Public funds for health care

Around the time the Blue Cross and Blue Shield programs started, health care services for low-income people were provided primarily through a patchwork of programs sponsored by state and local governments, charities, and community hospitals. Federal financial assistance to states for the costs of these services was provided through grants.

For example, Title V of the original Social Security Act of 1935 (now the Maternal and Child Health Block Grant) was designed to support state efforts to extend health and welfare services for mothers and children and to provide additional funds for children with special health care needs.  The Social Security Amendments of 1950 provided federal matching funds for state payments to medical providers on behalf of individuals receiving public assistance (welfare) payments. In 1960, the Kerr-Mills Act created a new means-tested program known as Medical Assistance for the Aged that provided federal funds to states choosing to cover health care services for seniors with incomes above levels needed to qualify for public assistance, but nonetheless in need of assistance with medical expenses.

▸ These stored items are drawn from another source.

Lemma delete_work_missing (development : bool) (id : string) (st : Store) :
  (∀ n, Js.parseInt id = Some n → n ∉ (work_id <$> workExperience st)) →
  (serve development (delete_work id) st).1 = st
  ∧ status (serve development (delete_work id) st).2 = 500%nat.
Proof.
  intros Hmiss. unfold serve, delete_work, Db.bind, Db.throw, Db.ret,
    workExperience_findUnique, workExperience_delete.
  destruct (Js.parseInt id) as [n|]; [|by destruct development].
  destruct (list_find _ (workExperience st)) as [[i w]|] eqn:Hf;
    cbn [fmap option_fmap option_map snd]; [|by destruct development].
  exfalso. apply (Hmiss n eq_refl).
  apply find_by_id_Some. by rewrite Hf.
Qed.

(** X11: DELETE /api/profile/projects/:id answers 200 exactly when
    [parseInt(id)] is a number that is the id of a stored project. It then
    removes every project row with that id and nothing else: the other
    projects stay in order, and the profile, skill and work-experience
    tables are untouched. In every other case (an id that does not parse,
    an id that is not stored) the answer is 500 and the database is
    unchanged. *)
Theorem delete_project_effect
    (development : bool) (id : string) (st : Store) :
  let st' := (serve development (delete_project id) st).1 in
  let res := (serve development (delete_project id) st).2 in
  (status res = 200%nat ↔
   ∃ n, Js.parseInt id = Some n ∧ n ∈ project_id <$> projects st)
  ∧ (∀ n, Js.parseInt id = Some n → n ∈ project_id <$> projects st →
          projects st' = filter (λ p, project_id p ≠ n) (projects st)
          ∧ (n ∉ project_id <$> projects st')
          ∧ profiles st' = profiles st
          ∧ Db.skills st' = Db.skills st
          ∧ workExperience st' = workExperience st)
  ∧ (status res ≠ 200%nat → status res = 500%nat ∧ st' = st).
Proof.
  intros st' res. subst st' res.
  destruct (Js.parseInt id) as [n|] eqn:Hn.
  - destruct (decide (n ∈ project_id <$> projects st)) as [Hin|Hnot].
    + rewrite (delete_project_found development id n st Hn Hin).
      split; [split; [eauto|done]|]. split; [|done].
      intros ? [= <-] _. cbn [fst set_projects Db.projects Db.profiles
        Db.skills Db.workExperience].
      repeat split; try done.
      intros (p & Hid & Hp)%list_elem_of_fmap.
      apply list_elem_of_filter in Hp as [Hne _]. done.
    + destruct (delete_project_missing development id st) as [-> Hst].
      { intros ? Hm. rewrite Hn in Hm. by injection Hm as <-. }
      rewrite Hst. split; [|split].
      * split; [done|]. intros (m & [= <-] & Hm). done.
      * intros ? [= <-] Hm. done.
      * done.
  - destruct (delete_project_missing development id st) as [-> Hst].
    { intros ? Hm. rewrite Hn in Hm. done. }
    rewrite Hst. split; [|split].
    + split; [done|]. by intros (m & Hm & _).
    + by intros ? Hm.
    + done.
Qed.
Lemma object_placement_pairs_checked_witness :
  exists ducks r',
    object_placement (L := rounded_square) 5 0.5%float
      [(0, 0); (1, 0); (1, 1); (0, 1)] (mkRandom tape_a 0)
    = Ok (ducks, r') /\
    Z.of_nat (length ducks) <= 5 /\
    forall (i j : nat) (p q : float * float),
      (i < j)%nat -> ducks !! i = Some p -> ducks !! j = Some q ->
      float_gt ((fst q - fst p) * (fst q - fst p) +
                (snd q - snd p) * (snd q - snd p))%float
               (0.5 * 0.5)%float = true.
Proof.
  apply (object_placement_pairs_checked rounded_square 5 0.5%float
           [(0, 0); (1, 0); (1, 1); (0, 1)] (mkRandom tape_a 0));
    [lia | discriminate].
Defined.

(** The placer at work: with D = 0.5 on a four-cell cycle this tape places
    four objects out of five. *)
Example object_placement_example :
  match object_placement (L := rounded_square) 5 0.5%float
          [(0, 0); (1, 0); (1, 1); (0, 1)] (mkRandom tape_a 0) with
  | Ok (ducks, _) => length ducks
  | Err _ => 0%nat
  end = 4%nat.
Proof. vm_compute. reflexivity. Qed.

In 1965, a combination of approaches was enacted to improve access to health care for seniors and other populations: Medicare and Medicaid. For individuals age 65 and older, the Social Security Amendments of 1965 created a national hospital insurance program (Medicare Part A) and a national voluntary supplementary medical insurance program (Medicare Part B). A new Medicaid program, largely modeled on Kerr-Mills, continued to provide low-income seniors assistance with out-of-pocket expenses such as Medicare premiums and costs for uncovered services. At the same time, Congress decided to cover additional low-income populations under Medicaid, including families with children, people with disabilities, and the blind. The new Medicaid program retained the Kerr-Mills structure of a federal-state partnership for administration and funding of health services for the indigent.

Medicaid’s evolution 

Since its inception in 1965, the Medicaid program has evolved from welfare-based coverage to a major payer in our health care system. Over the years, Congress has made significant changes in eligibility criteria, covered services, and financing of the program. The State Children’s Health Insurance Program (CHIP) was created to provide coverage to children with incomes above Medicaid eligibility levels but remains closely linked to Medicaid in some aspects of its design and administration.

In addition, states have made a variety of changes to their programs, such as covering optional populations and offering new benefits such as home- and community-based services. Another significant development has been the growth of managed care as a payment and service delivery model. States have explored various managed care approaches over the years, initially pursuing such arrangements mostly for children and non-disabled adults, but increasingly covering populations with more complex health care needs. Today almost 70 percent of Medicaid enrollees are in comprehensive managed care plans. (Click here for managed care enrollment data by state and eligibility group.)

Many of the changes to the Medicaid program have been to reduce the number of low-income individuals who are uninsured and improve access to care. Some have been made to enhance state flexibility, such as the establishment of waiver authorities. Other changes, like the addition of the prescription drug rebate program, were implemented by Congress to help control Medicaid spending.